Sávio de Carvalho França teve a fixada em nove anos, cinco meses e 27 dias de reclusão e 30 dias-multa pelos crimes de organização criminosa e corrupção eleitoral. Ele também poderá recorrer em liberdade e iniciará o cumprimento da pena em regime fechado.
A sentença decretou a perda do cargo, função, emprego público ou mandato eletivo ocupados por Emanuelly Pinho de Melo, Bianca dos Santos Teixeira, Bruna Raquel Lima Sousa e Sávio de Carvalho França e a interdição para o exercício de função ou cargo público pelo prazo de oito anos.
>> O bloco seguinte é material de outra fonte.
(** X19.  A matrix with features but no sample is refused with [ValueError]; when
    no strategy was configured, the auto-fill has been done all the same. *)
Theorem coarse_grain_no_sample (self : CGCluster) (X : ndarray Q) (w0 w1 : World M) b0 b1 :
  rows X = [] -> 0 < n_features X ->
  bins_heap w0 !! bins self = Some b0 -> bin_functions b0 = [] ->
  bins_heap w1 !! bins self = Some b1 -> length (bin_functions b1) = n_features X ->
  (exists w0', coarse_grain self X w0 = (Raise ValueError, w0')
     /\ get_num_axes (bins self) w0' = (Ok (n_features X), w0'))
  /\ coarse_grain self X w1 = (Raise ValueError, w1).
Proof.
  intros Hnil Hpos Hb0 Hfs0 Hb1 Hlen. split.
  - rewrite (coarse_grain_unconfigured self X w0 b0 Hb0 Hfs0).
    unfold grain. rewrite per_axis_no_sample; try assumption.
    + simpl. eexists. split; [reflexivity|].
      unfold get_num_axes, bind, read_bins, ret, with_bins. simpl.
      rewrite lookup_insert_eq. simpl. now rewrite length_replicate.
    + now rewrite length_replicate.
    + destruct (n_features X); [lia|discriminate].
  - rewrite (coarse_grain_configured self X w1 b1 Hb1) by lia.
    unfold grain. rewrite per_axis_no_sample; try (symmetry; assumption);
      try assumption; [reflexivity|].
    destruct (bin_functions b1); [simpl in Hlen; lia|discriminate].
Qed.

(** X20.  The rows that [coarse_grain] returns are exactly the rows of bin
    centres of the samples: each returned row is the centres of the ids of
    some sample, and the centres of the ids of each sample are returned.
    The matrix has the columns of [X]. *)
Theorem coarse_grain_rows_are_centers (self : CGCluster) (X : ndarray Q)
    (w w' : World M) out :
  well_shaped X ->
  coarse_grain self X w = (Ok out, w') ->
  exists b, bins_heap w' !! bins self = Some b
    /\ n_features out = n_features X
    /\ well_shaped out
    /\ forall c, c ∈ rows out <->
         exists r ids, r ∈ rows X
           /\ row_apply _value_to_id (bin_functions b) r = Ok ids
           /\ row_apply _id_to_bin_center (bin_functions b) ids = Ok c.
Proof.
  intros Hws Hrun.
  destruct (coarse_grain_returns self X w w' out Hrun) as (b & Hb & Hg & _).
  exists b. split; [assumption|].
  unfold grain in Hg.
  destruct (per_axis 0%Q 0%Z _value_to_id (bin_functions b) X) as [ids|e] eqn:Hids;
    simpl in Hg; [|discriminate].
  destruct (per_axis_rows _ _ _ _ _ _ Hws Hids) as (Hnb & Hni & Hrows).
  pose proof (per_axis_well_shaped _ _ _ _ _ _ Hids) as Hwsi.
  pose proof (unique_well_shaped ids Hwsi) as Hwsu.
  destruct (per_axis_rows _ _ _ _ _ _ Hwsu Hg) as (_ & Hno & Hrows2).
  split; [simpl in Hno; lia|].
  split; [eapply per_axis_well_shaped; eauto|].
  intros c. split.
  - intros Hc.
    destruct (Forall2_elem_of_l
                (fun y c => row_apply _id_to_bin_center (bin_functions b) y = Ok c)
                _ _ c Hrows2 Hc) as (y & Hy & HRy).
    apply (proj1 (elem_of_unique ids y)) in Hy.
    destruct (Forall2_elem_of_l
                (fun r y => row_apply _value_to_id (bin_functions b) r = Ok y)
                _ _ y Hrows Hy) as (r & Hr & HRr).
    eauto.
  - intros (r & y & Hr & HRr & HRy).
    destruct (Forall2_elem_of_r
                (fun r y => row_apply _value_to_id (bin_functions b) r = Ok y)
                _ _ r Hrows Hr) as (y' & Hy' & HRr').
    assert (y' = y) by congruence. subst y'.
    apply (proj2 (elem_of_unique ids y)) in Hy'.
    destruct (Forall2_elem_of_r
                (fun y c => row_apply _id_to_bin_center (bin_functions b) y = Ok c)
                _ _ y Hrows2 Hy') as (c' & Hc' & HRy').
    assert (c' = c) by congruence. now subst c'.
Qed.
Também foi decretada a perda do cargo, função, emprego público ou mandato eletivo ocupados por Tatiana Teixeira Medeiros, Alandilson Cardoso Passos, Stênio Ferreira Santos e Maria Odélia de Aguiar Medeiros bem como a interdição para o exercício de cargo ou função pública de qualquer natureza e de diretor, membro de conselho de administração ou de gerência das pessoas jurídicas pelo dobro do tempo da pena privativa de liberdade aplicada a cada um deles.